In the Geological Sciences building at the University of Canterbury, active tectonics lecturer Mark Quigley points to a seismic energy graph.

“When you look at the energy release spectrum for this earthquake, you see this medium-sized boom, then BOOM, BOOM. The question is about this first one—it may relate to an overall single rupture process or there may have been some precursor event that delivered some energy and may—may—have had some influence on this main rupture.”

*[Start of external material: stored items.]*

(** * Graph analytics and enrichment engine: a shallow embedding

    The development embeds the analytics code of the knowledge-graph builder:

    - the record shapes of the type declarations ([src/unnamed/part_003]),
    - [src/services/embeddingService.ts] ([cosineSimilarity],
      [getEmbedding]),
    - the hand-written analytics module [src/unnamed/part_005] (degree
      centrality, PageRank, community detection, edge signs, triadic
      balance, enrichment), embedded as module [Part005], and its
      string-based duplicate detector, embedded as module
      [LegacyDuplicates],
    - [src/services/graphService.ts] (clustering coefficient, capped triadic
      balance, lexical duplicate detection, the cytoscape-backed
      enrichment), embedded as module [GraphService],
    - the functions that the two analytics modules share word for word:
      community detection, edge metrics, regional metrics and semantic
      duplicate detection (module [Semantic]),
    - the store [src/unnamed/part_002] ([mergeNodes], [removeNode],
      [bulkDeleteSelection], [addToast], [toggleNodeSelection],
      [addNodesAndEdges]) and
      the merge handler of the sidebar [src/unnamed/part_000]
      ([handleMerge]).

    Conventions of the embedding.

    - A JavaScript [number] is [Num q] for an exact rational [q], or [NaN].
      Rounding of IEEE doubles is not modelled; infinities never arise
      because every division of the embedded code is guarded, except the
      one of the string-based duplicate detector, whose only division by
      zero is [0 / 0].
    - An optional field ([x?: T]) is an [option]; [None] is [undefined].
    - An object used as a dictionary ([Record<string, T>]) is a [gmap string T],
      or a list of entries in the order of their creation where
      [Object.entries] reads it; a [Set<string>] used only for membership
      is a [gset string]; a [Set] that is later turned into an array is a
      duplicate-free list in insertion order.
    - Such a dictionary also answers for the members that every object
      inherits from [Object.prototype].  Where that changes a result on a
      graph whose node ids are not such names, it is part of the
      embedding: in the table of [calculateDegreeCentrality], whose guard
      passes for an inherited name at a loose edge end
      ([Part005.inheritedNames]).  Elsewhere it changes nothing: the
      signed adjacency and the other tables are read at the ids of nodes
      only, and [ranks[sourceId]] is read in an arithmetic position, where
      an inherited member gives [NaN] as a missing entry does.  A node
      whose own id is the name of an inherited member is outside the
      embedding.
    - A call that can throw returns an [option]; [None] is the exception,
      which ends every calling function of the embedded code as well
      (none of them catches it).
    - [forEach] over an array is a [fold_left] over the list.
    - Strings are sequences of code units ([String.string]).
    - What lies outside the program is a parameter: the numbers that the
      cytoscape library computes, the draws of [Math.random()], the
      embedding model, [parseInt] and the generator of edge ids. *)

From Stdlib Require Import String Ascii ZArith QArith Qround Lia List.
From Stdlib Require Import Reals.
From Stdlib Require Import Sorted.
From Stdlib Require Import DecimalString.
From Stdlib Require Lra Lqa.
From stdpp Require Import gmap strings list fin_maps.

Local Open Scope string_scope.

(** ** JavaScript numbers *)

Inductive number : Type :=
| Num (q : Q)
| NaN.

Definition nadd (a b : number) : number :=
  match a, b with
  | Num x, Num y => Num (x + y)%Q
  | _, _ => NaN
  end.

Definition nmul (a b : number) : number :=
  match a, b with
  | Num x, Num y => Num (x * y)%Q
  | _, _ => NaN
  end.

(** Division; a zero divisor is answered with [NaN] (the embedded code
    never divides by zero: each division sits behind a guard). *)
Definition ndiv (a b : number) : number :=
  match a, b with
  | Num x, Num y => if Qeq_bool y 0 then NaN else Num (x / y)%Q
  | _, _ => NaN
  end.

Definition of_nat (n : nat) : number := Num (inject_Z (Z.of_nat n)).

(** [x || 0] on a possibly missing number: [undefined], [NaN] and [0]
    all give [0]. *)
Definition or_zero (o : option number) : Q :=
  match o with
  | Some (Num q) => q
  | _ => 0%Q
  end.

(** A missing property read in an arithmetic position is [NaN]. *)
Definition to_number (o : option number) : number :=
  match o with
  | Some n => n
  | None => NaN
  end.

(** [v] is an ordinary number denoting the rational [q]. *)
Definition is_num (v : number) (q : Q) : Prop :=
  exists q', v = Num q' /\ (q' == q)%Q.

(** [v] is an ordinary number in the closed unit interval. *)
Definition in_unit (v : number) : Prop :=
  exists q, v = Num q /\ (0 <= q)%Q /\ (q <= 1)%Q.

(** [Math.floor]. *)
Definition Math_floor (v : number) : number :=
  match v with
  | Num q => Num (inject_Z (Qfloor q))
  | NaN => NaN
  end.

(** [parseFloat(x.toFixed(6))]: the nearest multiple of [10^-6], ties to
    the larger magnitude; the sign is handled apart as [toFixed] does. *)
Definition toFixed6_Q (q : Q) : Q :=
  let scaled (x : Q) :=
    (inject_Z (Qfloor (x * inject_Z 1000000 + (1 # 2))) / inject_Z 1000000)%Q in
  (if Qle_bool 0 q then scaled q else - scaled (- q))%Q.

Definition toFixed6 (v : number) : number :=
  match v with
  | Num q => Num (toFixed6_Q q)
  | NaN => NaN
  end.

(** ** The record shapes of the type declarations *)

Inductive NodeType : Type :=
| person | organization | event | concept | publication
| Person | Organization | Event | Concept | Publication.

#[global] Instance NodeType_eq_dec : EqDecision NodeType.
Proof. solve_decision. Defined.

Inductive Certainty : Type := confirmed | disputed | alleged.

Inductive Sign : Type := positive | negative.

Module NodeData.
Record t : Type := mk {
  id : string;
  label : string;
  type : NodeType;
  year : option Z;
  description : option string;
  dates : option string;
  importance : option number;
  region : option string;
  degreeCentrality : option number;
  pagerank : option number;
  community : option nat;
  kCore : option number;
  betweenness : option number;
  closeness : option number;
  eigenvector : option number;
  clustering : option number;
  embedding : option (list number);
  sources : option (list string);
  certainty : option Certainty
}.
End NodeData.

Module EdgeData.
Record t : Type := mk {
  id : string;
  source : string;
  target : string;
  label : string;
  dates : option string;
  weight : option number;
  sign : option Sign;
  isBalanced : option bool;
  certainty : option Certainty
}.
End EdgeData.

Module GraphNode.
Record t : Type := mk {
  data : NodeData.t;
  position : option (number * number);
  selected : option bool
}.
End GraphNode.

Module GraphEdge.
Record t : Type := mk { data : EdgeData.t }.
End GraphEdge.

Module Meta.
Record t : Type := mk {
  modularity : option number;
  globalBalance : option number;
  lastSaved : option number
}.
End Meta.

Module KnowledgeGraph.
Record t : Type := mk {
  nodes : list GraphNode.t;
  edges : list GraphEdge.t;
  meta : option Meta.t
}.
End KnowledgeGraph.

(** The [reason] text of a candidate (a formatted percentage) is left out. *)
Module DuplicateCandidate.
Record t : Type := mk {
  nodeA : NodeData.t;
  nodeB : NodeData.t;
  similarity : Q
}.
End DuplicateCandidate.

(** Shorthands for the paths [n.data.id], [e.data.source], [e.data.target]. *)
Definition nid (n : GraphNode.t) : string := NodeData.id (GraphNode.data n).
Definition esrc (e : GraphEdge.t) : string := EdgeData.source (GraphEdge.data e).
Definition etgt (e : GraphEdge.t) : string := EdgeData.target (GraphEdge.data e).

(** ** Library functions of the host language *)

(** [String.prototype.toLowerCase], on the ASCII letters (other code units
    are kept). *)
Definition lower_ascii (c : ascii) : ascii :=
  let n := nat_of_ascii c in
  if (65 <=? n)%nat && (n <=? 90)%nat then ascii_of_nat (n + 32) else c.

Fixpoint toLowerCase (s : string) : string :=
  match s with
  | EmptyString => EmptyString
  | String c rest => String (lower_ascii c) (toLowerCase rest)
  end.

(** [text.includes(kw)]. *)
Fixpoint includes (text kw : string) : bool :=
  String.prefix kw text ||
  match text with
  | EmptyString => false
  | String _ rest => includes rest kw
  end.

(** ** Edge metrics (the same function in both analytics modules) *)

Definition negativeKeywords : list string :=
  ["conflict"; "rival"; "anti"; "against"; "enemy"; "opponent"; "fight";
   "konflikt"; "rywal"; "przeciw"; "wro"].

Definition isNegative (lbl : string) : bool :=
  let text := toLowerCase lbl in
  existsb (fun kw => includes text kw) negativeKeywords.

Definition heuristicSign (lbl : string) : Sign :=
  if isNegative lbl then negative else positive.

But locating such an event is a challenge.

“It’s like turning on the radio on moderate volume, then five seconds later turning on two louder radios playing a different song—getting those different signals is hard.”

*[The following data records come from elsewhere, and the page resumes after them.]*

(** One iteration of the drive loop lowers the measure. *)
Lemma continue_read_potential (top : TagReadState) (rest : IoReadState)
    (root_tag : RootTag) (s : MemoryInputStream) (e' : Engine) (s' : MemoryInputStream) :
  continue_read top (top :: rest, root_tag) s = Ok e' s' ->
  (potential e' s' < potential (top :: rest, root_tag) s)%nat.
Proof.
  destruct top as [|m_tag nm|T k l r]; cbn [continue_read].
  - intros [= <- <-]. unfold potential. cbn [fst snd tl length top_weight].
    pose proof (top_weight_le rest). lia.
  - unfold bind at 1.
    destruct (read_big_endian_unsigned_int uint8_t 1 s) as [id s1|] eqn:E1; [|discriminate].
    apply (consumes_read_be uint8_t 1) in E1. change (Z.to_nat 1) with 1%nat in E1.
    destruct (id =? TAG_TYPE_END).
    + intros H. apply potential_after_finish in H.
      unfold potential at 2. cbn [fst top_weight length] in *. lia.
    + unfold bind at 1.
      destruct (read_string s1) as [next_name s2|] eqn:E2; [|discriminate].
      apply consumes_read_string in E2.
      destruct ((id =? TAG_TYPE_COMPOUND) || (id =? TAG_TYPE_LIST)).
      * unfold bind at 1.
        destruct (new_read_state_for id s2) as [child s3|] eqn:E3; [|discriminate].
        intros [= <- <-].
        assert (length (remaining s3) <= length (remaining s2))%nat
          by (apply new_read_state_for_inv in E3; destruct E3 as [[-> _]|]; lia).
        unfold potential. cbn [fst snd tl length].
        pose proof (top_weight_le (child :: ReadCompoundTagState m_tag next_name :: rest)) as Hw.
        revert Hw. generalize (top_weight (child :: ReadCompoundTagState m_tag next_name :: rest)).
        intros w Hw. cbn [top_weight]. lia.
      * unfold bind at 1.
        destruct (read_simple_tag id s2) as [t s3|] eqn:E3; [|discriminate].
        apply consumes_read_simple_tag in E3.
        intros [= <- <-]. unfold potential. cbn [fst snd tl length top_weight]. lia.
  - destruct ((k =? TAG_TYPE_COMPOUND) || (k =? TAG_TYPE_LIST)).
    + destruct (r =? 0).
      * intros H. apply potential_after_finish in H.
        unfold potential at 2. cbn [fst top_weight length] in *. lia.
      * unfold bind at 1.
        destruct (new_read_state_for k s) as [child s1|] eqn:E1; [|discriminate].
        intros [= <- <-]. unfold potential. cbn [fst snd tl length].
        apply new_read_state_for_inv in E1.
        destruct E1 as [[-> (m & nm & ->)]|Hfive].
        -- cbn [top_weight]. lia.
        -- pose proof (top_weight_le (child :: ReadListTagState T k l (r - 1) :: rest)) as Hw.
           revert Hw. generalize (top_weight (child :: ReadListTagState T k l (r - 1) :: rest)).
           intros w Hw. cbn [top_weight]. lia.
    + unfold bind at 1.
      destruct (read_list_loop (Z.to_nat r) T k l s) as [values s1|] eqn:E1; [|discriminate].
      apply consumes_read_list_loop in E1.
      intros H. apply potential_after_finish in H.
      unfold potential at 2. cbn [fst top_weight length] in *. lia.
Qed.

Which takes us to Hororata, a pretty town close to the Canterbury foothills, the home of former premier and first mayor of Christchurch John Hall. It was he who helped to fund the small St John’s Church, now cordoned off from quake-daytrippers keen to photograph the shattered tower. And it is close to here, the theory goes, that another thrust fault added a determined jolt to an already complex seismic performance.

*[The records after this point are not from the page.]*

Lemma match_at_PNR (prev : option ascii) (s : list ascii) :
  Re.match_at true PNR_REGEX prev s
  = if spec_pnr_here prev s then Some (skipn 8 s) else None.
Proof.
  unfold Re.match_at, PNR_REGEX, re_XB, re_w.
  destruct s as [| c1 [| c2 [| c3 [| c4 [| c5 [| c6 [| c7 [| c8 rest]]]]]]]];
    cbn [Re.rmatch Re.rep_loop Nat.eqb pred spec_pnr_here skipn];
    rewrite ?chars_match_XB, ?chars_match_word;
    try (split_ifs; reflexivity).
  cbn [forallb].
  destruct (is_XB c1) eqn:H1;
    [| rewrite Bool.andb_false_r; cbn; split_ifs; reflexivity].
  rewrite (at_boundary_word_after prev _ _ (is_XB_word _ H1)).
  destruct (negb (Re.word_before prev)); [| reflexivity].
  cbn [andb].
  destruct (is_XB c2); [| reflexivity].
  destruct (Re.is_word c3); [| reflexivity].
  destruct (Re.is_word c4); [| reflexivity].
  destruct (Re.is_word c5); [| reflexivity].
  destruct (Re.is_word c6); [| reflexivity].
  destruct (Re.is_word c7); [| reflexivity].
  destruct (Re.is_word c8) eqn:H8; [| reflexivity].
  rewrite (at_boundary_word_before _ _ H8).
  cbn [andb]. destruct (negb (Re.word_after rest)); reflexivity.
Qed.

Lemma spec_pnr_here_inside (c : ascii) (s : list ascii) :
  Re.is_word c = true -> spec_pnr_here (Some c) s = false.
Proof.
  intros H. unfold spec_pnr_here.
  destruct s as [| c1 [| c2 [| c3 [| c4 [| c5 [| c6 [| c7 [| c8 rest]]]]]]]];
    try reflexivity.
  cbn [Re.word_before]. rewrite H. reflexivity.
Qed.

Lemma spec_pnr_here_quiet (prev : option ascii) (c : ascii) (s : list ascii) :
  spec_pnr_here prev (c :: s) = true -> quiet (Some c) s 7.
Proof.
  unfold spec_pnr_here.
  destruct s as [| c2 [| c3 [| c4 [| c5 [| c6 [| c7 [| c8 rest]]]]]]];
    try discriminate.
  cbn [forallb]. intros H.
  repeat match goal with
         | E : (_ && _)%bool = true |- _ =>
             apply Bool.andb_true_iff in E; destruct E
         end.
  cbn [quiet].
  repeat split; apply spec_pnr_here_inside;
    try assumption; now apply is_XB_word.
Qed.

Lemma scan_PNR (s : list ascii) :
  forall prev skip, quiet prev s skip ->
    Re.scan true PNR_REGEX prev s skip = spec_pnr_tokens prev s.
Proof.
  induction s as [| c s IH]; intros prev skip Hq.
  - destruct skip; cbn [Re.scan spec_pnr_tokens]; [| reflexivity].
    rewrite match_at_PNR. reflexivity.
  - destruct skip as [| n]; cbn [Re.scan spec_pnr_tokens].
    + rewrite match_at_PNR.
      destruct (spec_pnr_here prev (c :: s)) eqn:E.
      * pose proof (spec_pnr_here_quiet _ _ _ E) as Hq7.
        assert (L : (List.length (c :: s) - List.length (skipn 8 (c :: s)) = 8)%nat).
        { unfold spec_pnr_here in E.
          destruct s as [| c2 [| c3 [| c4 [| c5 [| c6 [| c7 [| c8 rest]]]]]]];
            try discriminate.
          cbn [skipn List.length]. lia. }
        rewrite L. cbn [app Nat.sub]. f_equal. now apply IH.
      * cbn [app]. apply IH. exact I.
    + destruct Hq as [E Hq]. rewrite E. cbn [app]. now apply IH.
Qed.

Lemma findall_PNR (s : string) :
  Re.findall PNR_REGEX true s = spec_pnr_codes (Some s).
Proof.
  unfold Re.findall, spec_pnr_codes. now rewrite scan_PNR.
Qed.

(** ** Series aligned on a frame *)

Lemma series_map_dropna_column {A B} (f : A -> B) (g : Row -> option A) (df : DataFrame) :
  series_map f (dropna (column g df)) = dropna (column (fun r => option_map f (g r)) df).
Proof.
  induction df as [| r df IH]; [reflexivity |].
  cbn [column map dropna] in *. destruct (g r) as [v |]; cbn [option_map dropna].
  - cbn [series_map map fst snd]. f_equal. exact IH.
  - exact IH.
Qed.

Lemma dropna_series_map_dropna_column {A B}
      (f : A -> option B) (g : Row -> option A) (df : DataFrame) :
  dropna (series_map f (dropna (column g df)))
  = dropna (column (fun r => match g r with Some v => f v | None => None end) df).
Proof.
  induction df as [| r df IH]; [reflexivity |].
  cbn [column map dropna] in *. destruct (g r) as [v |]; cbn [dropna].
  - cbn [series_map map fst snd dropna]. destruct (f v); [f_equal |]; exact IH.
  - exact IH.
Qed.

Lemma at_label_absent {A} (l : Z) (g : Row -> option A) (df : DataFrame) :
  ~ In l (index df) -> at_label l (dropna (column g df)) = None.
Proof.
  induction df as [| r df IH]; intros H; [reflexivity |].
  cbn [column map dropna index] in *.
  assert (Hl : l <> label r) by (intros ->; apply H; now left).
  assert (Hr : ~ In l (map label df)) by (intros ?; apply H; now right).
  destruct (g r); cbn [dropna at_label].
  - destruct (Z.eqb_spec l (label r)); [contradiction | now apply IH].
  - now apply IH.
Qed.

(** With unique labels, the aligned value of a row is its own. *)
Lemma at_label_own {A} (g : Row -> option A) (df : DataFrame) (r : Row) :
  NoDup (index df) -> In r df ->
  at_label (label r) (dropna (column g df)) = g r.
Proof.
  induction df as [| x df IH]; intros Hnd Hin; [contradiction |].
  cbn [index map] in Hnd. inversion Hnd as [| ? ? Hx Hnd']; subst.
  cbn [column map dropna].
  destruct Hin as [-> | Hin].
  - destruct (g r) as [v |]; cbn [dropna at_label].
    + now rewrite Z.eqb_refl.
    + now apply at_label_absent.
  - assert (Hl : label r <> label x).
    { intros E. apply Hx. rewrite <- E. now apply in_map. }
    destruct (g x) as [v |]; cbn [dropna at_label].
    + destruct (Z.eqb_spec (label r) (label x)); [contradiction | now apply IH].
    + now apply IH.
Qed.

Lemma at_label_constant {A B} (v : B) (l : Z) (s : Series A) :
  In l (map fst s) -> at_label l (series_map (fun _ => v) s) = Some v.
Proof.
  induction s as [| [l' a] s IH]; intros H; [contradiction |].
  cbn [series_map map fst snd at_label].
  destruct (Z.eqb_spec l l') as [_ | Hne]; [reflexivity |].
  apply IH. destruct H as [E | H]; [simpl in E; congruence | exact H].
Qed.

Lemma map_fst_column {A} (g : Row -> A) (df : DataFrame) :
  map fst (column g df) = index df.
Proof. unfold column, index. rewrite map_map. reflexivity. Qed.

Lemma pnr_cell_spec (df : DataFrame) (r : Row) :
  NoDup (index df) -> In r df ->
  pnr_cell df r = Some (spec_pnr_codes (Note r)).
Proof.
  intros Hnd Hin. unfold pnr_cell.
  rewrite series_map_dropna_column, (at_label_own _ df r Hnd Hin).
  destruct (Note r) as [s |] eqn:En; cbn [option_map].
  - now rewrite findall_PNR.
  - cbn [spec_pnr_codes]. apply at_label_constant.
    rewrite map_fst_column.
    apply in_map_iff. exists (with_PNR None r). split; [reflexivity |].
    apply filter_In. split; [| reflexivity].
    unfold assign. apply in_map_iff. exists r. split; [| exact Hin].
    rewrite (at_label_own _ df r Hnd Hin), En. reflexivity.
Qed.



(** ** The matcher and what patterns denote *)






Lemma last_char_cons p c pre : Re.last_char p (c :: pre) = Re.last_char (Some c) pre.
Proof.
  unfold Re.last_char. cbn [rev].
  destruct (rev pre) as [| x l]; reflexivity.
Qed.

Lemma last_char_app p a b : Re.last_char p (a ++ b) = Re.last_char (Re.last_char p a) b.
Proof.
  revert p; induction a as [| c a IH]; intros p; [reflexivity |].
  cbn [app]. now rewrite !last_char_cons.
Qed.

Lemma Matches_consumes (ic : bool) (r : Re.regex) p s p' s' :
  Re.Matches ic r p s p' s' ->
  exists tok, s = tok ++ s' /\ p' = Re.last_char p tok.
Proof.
  induction 1 as [p s Hb | items p c s Hc | r1 r2 p s p1 s1 p2 s2 _ IH1 _ IH2
                 | r hi p s | r lo hi p s p1 s1 p2 s2 _ IH1 _ IH2].
  - now exists [].
  - now exists [c].
  - destruct IH1 as (t1 & -> & ->), IH2 as (t2 & -> & ->).
    exists (t1 ++ t2). now rewrite app_assoc, last_char_app.
  - now exists [].
  - destruct IH1 as (t1 & -> & ->), IH2 as (t2 & -> & ->).
    exists (t1 ++ t2). now rewrite app_assoc, last_char_app.
Qed.


(** ** The expiration pattern, piece by piece *)
















(** ** The match at a position is the longest token there *)









(** ** Expiration extraction *)


Lemma column_ext {A} (f g : Row -> A) (df : DataFrame) :
  (forall r, f r = g r) -> column f df = column g df.
Proof. intros H. unfold column. apply map_ext. intros r. now rewrite H. Qed.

There is no sign of surface rupture here—many earthquakes, including the magnitude 7 one that hit Haiti in January, fail to break the ground surface. There is evidence, however, of rapid ground movement.

“You see interesting patterns in what we call graveyard geology,” says Quigley. “The gravestones that fell over on the north-south striking line fell over to the west; the ones that fell over on the east-west striking line fell over to the north.”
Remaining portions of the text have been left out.